I have no doubts that Paul was ready and willing to believe in Jesus after his encounter along the road to Damascus. But I do not think that God instantly changed everything about Paul. I think that Paul still had questions and objections. I believe that Paul still faced temptations and struggled with sin – even while travelling to preach about how Jesus changes lives. Sure, Paul became the author of a majority of the New Testament but he was still a troubled and flawed individual.
After all, this is the man who was brutally honest about how much he still failed to live up to God’s standards. “I do not understand the things I do. I do not do what I want to do, and I do the things I hate. … I want to do the things that are good, but I do not do them. I do not do the good things I want to do, but I do the bad things I do not want to do.”

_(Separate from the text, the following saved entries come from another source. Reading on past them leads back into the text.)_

(** ** Steps *)

(** What sending does not touch. *)
Definition fixed q : nvmet_tcp_queue :=
  q <| nt_cmds := ∅ |> <| nt_free_list := [] |> <| nt_resp_list := [] |> <| nt_resp_send_list := [] |>
    <| nt_send_list_len := 0 |> <| nt_snd_cmd := None |> <| nt_caravan_iovs := [] |> <| nt_nr_iovs := 0 |>
    <| nt_caravan_len := 0 |> <| nt_caravan_cmds := [] |> <| nt_nr_caravan_cmds := 0 |>
    <| nt_send_now := false |> <| nt_caravan_mapped := [] |> <| nt_nr_caravan_mapped := 0 |>
    <| nt_live := [] |> <| nt_sgls := ∅ |> <| nt_kmaps := [] |> <| nt_wire := [] |> <| nt_calls := 0%nat |>
    <| nt_nospace := false |>.

(** The socket takes every message of the calls between the two states for which
    it has room as a whole. *)
Definition accepted q q' : Prop :=
  forall n l size, (nt_calls q <= n < nt_calls q')%nat -> size <= tgt_wspace n ->
    tgt_sendmsg n l size = size.

(** The bytes [bs] are added to those that were given out or owed.  Nothing is
    added, repeated or moved; when the socket takes every caravan as a whole,
    nothing is missing. *)
Definition grows (bs : list (tbuf * Z)) q q' : Prop :=
  out_bytes q' ++ cur_bytes q' `sublist_of` out_bytes q ++ cur_bytes q ++ bs
  /\ (accepted q q' -> out_bytes q' ++ cur_bytes q' = out_bytes q ++ cur_bytes q ++ bs).

(** The commands [l] were fetched and the commands [r] now wait for data. *)
Record send_step (others : list Z) (l r : list Z) q q' : Prop := {
  ss_inv : send_inv (r ++ others) q';
  ss_fixed : fixed q' = fixed q;
  ss_fifo : fifo q = l ++ fifo q';
  ss_bytes : grows (concat (answer q <$> l)) q q';
  ss_calls : (nt_calls q <= nt_calls q')%nat;
  ss_wire : nt_wire q `prefix_of` nt_wire q';
  ss_frame : forall c cmd, c ∈ fifo q' ++ others -> nt_cmds q !! c = Some cmd ->
    nt_cmds q' !! c = Some cmd /\ req_sg cmd q' = req_sg cmd q;
}.

(** What the bytes of a command depend on. *)
Definition bview q := (nt_hdr_digest q, nt_sqhd_disabled q, aggregated pm q).

Lemma fixed_bview q q' : fixed q' = fixed q -> bview q' = bview q.
Proof.
  intros H. unfold bview. f_equal; [f_equal|].
  - exact (f_equal nt_hdr_digest H).
  - exact (f_equal nt_sqhd_disabled H).
  - exact (f_equal (aggregated pm) H).
Qed.

Lemma bview_inv q q' :
  bview q' = bview q -> nvmet_tcp_hdgst_len q' = nvmet_tcp_hdgst_len q
    /\ nt_sqhd_disabled q' = nt_sqhd_disabled q /\ aggregated pm q' = aggregated pm q.
Proof. unfold bview, nvmet_tcp_hdgst_len. intros H. injection H as -> -> ->. done. Qed.

Lemma tail_bytes_view q q' c : bview q' = bview q -> tail_bytes q' c = tail_bytes q c /\ rsp_bytes q' c = rsp_bytes q c.
Proof. intros (E1 & E2 & E3)%bview_inv. unfold tail_bytes, rsp_bytes. by rewrite E1, E2. Qed.

Lemma cmd_bytes_view q q' c cmd :
  bview q' = bview q -> req_sg cmd q' = req_sg cmd q -> cmd_bytes q' c cmd = cmd_bytes q c cmd.
Proof.
  intros Hv Hs. destruct (tail_bytes_view q q' c Hv) as [E _]. apply bview_inv in Hv as (E1 & _).
  unfold cmd_bytes. by rewrite E, E1, Hs.
Qed.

Paul also understood that he was a work in progress. In the letter to the Philippians, Paul said “I do not mean that I am already as God wants me to be. I have not yet reached that goal, but I continue trying to reach it and to make it mine. … I know that I have not yet reached that goal, but there is one thing I always do. Forgetting the past and straining toward what is ahead, I keep trying to reach the goal and get the prize for which God called me.” In effect, Paul was admitting he doesn’t have it all together. It’s like he was saying “I’m a mess, but God is still working on me.”
It might be unfair of us to expect those miraculous moments that change everything. Perhaps the old you is the track playing on channel one and the new you is the song on channel 2. And God’s hand is on the crossfader slowly sliding the control from left to right. There might be bits of your old life coming through the speakers, but slowly it is fading away. Before long, it will be gone in a seamless transition into a new life.